Medien: Rettungskampagne für "Berliner Zeitung"
Pressesprecher und PR-Experten aus Vereinen und Verbänden sorgen sich in einem offenen Brief um die Existenz der "Berliner Zeitung". Drastische Sparmaßnahmen bedrohten auch die Unabhängigkeit der Redaktion und der Berichterstattung
Post für Josef Depenbrock: Der Chefredakteur der Berliner Zeitung, der in Personalunion als Geschäftsführer des Berliner Verlags drakonische Sparmaßnahmen durchdrücken will, hat jetzt auch die PressesprecherInnen prominenter Verbände und Institutionen gegen sich, die in Berlin ihren Sitz haben. Es ist ein bislang einmaliger Vorgang, dass sich PR-Menschen so offen um das Wohl eines Blattes sorgen.
"Auch wir als Pressesprecher und Kommunikationsverantwortliche der unterschiedlichsten Institutionen (…) brauchen die Berliner Zeitung als unvoreingenommenen, kritischen Begleiter unserer Arbeit", schreiben unter anderem Vertreter von Stiftung Warentest, dem Deutschen Institut für Wirtschaftsforschung, des Stifterverbands für die Deutsche Wissenschaft und des BUND an Depenbrock: "Diese Bedeutung der Berliner Zeitung sehen wir akut bedroht."
Denn der von Depenbrock verkündete Wegfall der Medienseite sowie die Auslagerung von Redaktionsseiten an externe Dienstleister sowie die Zusammenlegung diverser Redaktionen in ein Großressort sei nicht ohne gravierende Qualitätsverlust zu haben. Die Unterzeichner appellieren an Depenbrock, seine Doppelfunktion als Chefredakteur und Geschäftsführer zu beenden. "Nehmen Sie die bereits umgesetzten und geplanten Stellenkürzungen in der Redaktion und im Verlag der Berliner Zeitung zurück", heißt es in dem offenen Brief, der der taz vorliegt. Zudem wird ein Konzept verlangt, "wie die journalistische Qualität der Berliner Zeitung erhalten und weiterentwickelt werden kann".
Eine Zeitung sei "kein x-beliebiges Investment", so das Schreiben weiter. Sie könne daher nicht im gleichen Sinne Finanzinvestoren "gehören", wie dies bei einem Autozulieferer oder einem Hersteller von Badezimmerarmaturen der Fall sei. "Sie gehört auch der Öffentlichkeit, über die und für die sie berichtet". Diese gesellschaftliche Funktion als "Watchdog" könne eine Zeitung jedoch nur erfüllen, wenn diese Funktionen gleichrangig neben - durchaus legitimen - Renditeerwartungen stünden. "Davon kann nach allem, was gegenwärtig von der Berliner Zeitung zu hören ist, keine Rede sein."

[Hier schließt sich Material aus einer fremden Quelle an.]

(** * AVL tree of [Grafo.py]: insertion, rotations and edge enumeration

    A shallow embedding of the classes [Node] and [AVLTree] of [Grafo.py],
    followed by the proofs of the properties stated about them.

    Python's [Node] objects are owned by exactly one parent (or by the
    [root] field of the tree), so the in-place updates of [left], [right]
    and [height] are rendered as the construction of a new node value.
    Keys are Python integers, hence [Z]; the [height] field is a Python
    integer as well and is kept as an arbitrary [Z] in the data type: that
    it is the real height of the subtree is an invariant to be proved.
    Attribute access on [None] raises [AttributeError] in Python; the
    functions that may do so return [option], with [None] for the raise.

    The definitions come first: the data model, the operations of
    [AVLTree], the invariants, and the auxiliary notions used in the
    statements.  The lemmas and the theorems follow. *)

From stdpp Require Import base tactics option numbers list sorting gmap strings.
From Stdlib Require Import Reals Lra.

Local Open Scope Z_scope.

(** ** Data model *)

(** [Absent] is Python's [None] in a [left], [right] or [root] field. *)
Inductive node : Type :=
  | Absent
  | Node (value : Z) (left right : node) (height : Z).

(** [Node(value)]: a fresh leaf, [height = 1]. *)
Definition Node_init (value : Z) : node := Node value Absent Absent 1.

Record AVLTree : Type := { root : node }.

(** [AVLTree()] *)
Definition AVLTree_init : AVLTree := {| root := Absent |}.

(** [node.value], which raises when [node] is [None]. *)
Definition attr_value (n : node) : option Z :=
  match n with
  | Absent => None
  | Node v _ _ _ => Some v
  end.

(** ** Operations *)

Definition _get_height (n : node) : Z :=
  match n with
  | Absent => 0
  | Node _ _ _ h => h
  end.

Definition _get_balance (n : node) : Z :=
  match n with
  | Absent => 0
  | Node _ l r _ => _get_height l - _get_height r
  end.

Definition _rotate_left (z : node) : option node :=
  match z with
  | Absent => None (* z.right *)
  | Node zv zl y _ =>
      match y with
      | Absent => None (* y.left *)
      | Node yv T2 yr _ =>
          let z' := Node zv zl T2 (1 + Z.max (_get_height zl) (_get_height T2)) in
          Some (Node yv z' yr (1 + Z.max (_get_height z') (_get_height yr)))
      end
  end.

Definition _rotate_right (z : node) : option node :=
  match z with
  | Absent => None (* z.left *)
  | Node zv y zr _ =>
      match y with
      | Absent => None (* y.right *)
      | Node yv yl T3 _ =>
          let z' := Node zv T3 zr (1 + Z.max (_get_height T3) (_get_height zr)) in
          Some (Node yv yl z' (1 + Z.max (_get_height yl) (_get_height z')))
      end
  end.

(** Python's [a and b] where only [b] may raise: [b] is evaluated only
    when [a] holds. *)
Definition and_then (a : bool) (b : option bool) : option bool :=
  if a then b else Some false.

(** Steps 2 to 4 of [_insert]: the code that follows the recursive call,
    run on the node [nv] whose children are now [l] and [r]. *)
Definition rebalance (nv : Z) (l r : node) (value : Z) : option node :=
  let n := Node nv l r (1 + Z.max (_get_height l) (_get_height r)) in
  let balance := _get_balance n in
  c1 ← and_then (bool_decide (balance > 1))
         (lv ← attr_value l; Some (bool_decide (value < lv)));
  if c1 : bool then _rotate_right n else
  c2 ← and_then (bool_decide (balance < -1))
         (rv ← attr_value r; Some (bool_decide (value > rv)));
  if c2 : bool then _rotate_left n else
  c3 ← and_then (bool_decide (balance > 1))
         (lv ← attr_value l; Some (bool_decide (value > lv)));
  if c3 : bool then
    l' ← _rotate_left l;
    _rotate_right (Node nv l' r (1 + Z.max (_get_height l) (_get_height r)))
  else
  c4 ← and_then (bool_decide (balance < -1))
         (rv ← attr_value r; Some (bool_decide (value < rv)));
  if c4 : bool then
    r' ← _rotate_right r;
    _rotate_left (Node nv l r' (1 + Z.max (_get_height l) (_get_height r)))
  else
  Some n.

Fixpoint _insert (n : node) (value : Z) : option node :=
  match n with
  | Absent => Some (Node_init value)
  | Node nv l r h =>
      if decide (value < nv) then
        l' ← _insert l value; rebalance nv l' r value
      else if decide (value > nv) then
        r' ← _insert r value; rebalance nv l r' value
      else Some n
  end.

Definition insert (self : AVLTree) (value : Z) : option AVLTree :=
  r ← _insert (root self) value; Some {| root := r |}.

(** [edges] is the Python list that [_generate_edges] appends to; the
    function returns the list as it is after the call. *)
Fixpoint _generate_edges (n : node) (edges : list (Z * Z)) : list (Z * Z) :=
  match n with
  | Absent => edges
  | Node v l r _ =>
      let edges :=
        match l with
        | Absent => edges
        | Node lv _ _ _ => _generate_edges l (edges ++ [(v, lv)])
        end in
      match r with
      | Absent => edges
      | Node rv _ _ _ => _generate_edges r (edges ++ [(v, rv)])
      end
  end.

Definition generate_edges (self : AVLTree) : list (Z * Z) :=
  _generate_edges (root self) [].

(** A caller inserting the keys [values] one after the other. *)
Fixpoint insert_all (self : AVLTree) (values : list Z) : option AVLTree :=
  match values with
  | [] => Some self
  | v :: vs => self' ← insert self v; insert_all self' vs
  end.

(** Two trees used as concrete inputs: the tree after the inserts 10, 20
    and the one after 10, 20, 30. *)
Definition tree_10_20 : AVLTree :=
  {| root := Node 10 Absent (Node_init 20) 2 |}.

Definition tree_10_20_30 : AVLTree :=
  {| root := Node 20 (Node_init 10) (Node_init 30) 2 |}.

(** A tree with correct heights and BST ordering that is not balanced (it
    cannot be built by [insert]), and what [_insert] makes of it with the
    key 4. *)
Definition chain_10_5_3_1 : node :=
  Node 10 (Node 5 (Node 3 (Node_init 1) Absent 2) Absent 3) Absent 4.

Definition chain_with_4 : node :=
  Node 10 (Node 4 (Node 3 (Node_init 1) Absent 2) (Node_init 5) 3) Absent 4.

(** ** Invariants *)

(** In-order sequence of the keys. *)
Fixpoint keys (n : node) : list Z :=
  match n with
  | Absent => []
  | Node v l r _ => keys l ++ v :: keys r
  end.

(** Number of nodes. *)
Fixpoint size (n : node) : nat :=
  match n with
  | Absent => 0%nat
  | Node _ l r _ => S (size l + size r)
  end.

(** The height of a subtree as the recursion defines it: 0 for an absent
    subtree, 1 for a leaf. *)
Fixpoint true_height (n : node) : Z :=
  match n with
  | Absent => 0
  | Node _ l r _ => 1 + Z.max (true_height l) (true_height r)
  end.

(** Invariant 1: BST ordering at every node. *)
Fixpoint bst (n : node) : Prop :=
  match n with
  | Absent => True
  | Node v l r _ =>
      Forall (λ k, k < v) (keys l) ∧ Forall (λ k, v < k) (keys r) ∧
      bst l ∧ bst r
  end.

(** Invariant 2: AVL balance at every node. *)
Fixpoint balanced (n : node) : Prop :=
  match n with
  | Absent => True
  | Node _ l r _ =>
      Z.abs (true_height l - true_height r) ≤ 1 ∧ balanced l ∧ balanced r
  end.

Die Verbandsvertreter, zu denen auch der Bauernverband, die Helmholtz-Gemeinschaft Deutscher Forschungszentren, der Bundesverband Neuer Energieanbieter sowie der Deutsche Mieterbund zählen, kritisieren insbesondere Depenbrocks Doppeljob als Chefredakteur der Berliner Zeitung und Geschäftsführer der deutschen Unternehmer der Mecom-Gruppe, die vom britischen Investor David Montgomery geführt wird. Diese gefährde "die redaktionelle Unabhängigkeit der Berliner Zeitung".
Die "überzogenen Renditeerwartungen der Mecom Group" sollten nun durch "radikale Kostensenkungen, Stellenstreichungen sowie ein Outsourcing redaktioneller Kernaufgaben" erreicht werden, doch mache dies eine professionelle, qualitativ hochwertige redaktionelle Arbeit unmöglich. Und schon heute hätte die Unsicherheit über die publizistische Zukunft des Blattes dazu geführt, "dass zahlreiche hoch qualifizierte Journalisten das Blatt bereits verlassen haben". Diese Entwicklung, so das Fazit der UnterzeichnerInnen, "gefährdet die Berliner Zeitung in ihrer Existenz und untergräbt die Basis für professionellen Journalismus".
Ob die UnterzeichnerInnen allerdings eine Antwort von Depenbrock erhalten werden, der sich seit Monaten öffentlichen Anfragen verweigert, darf getrost bezweifelt werden.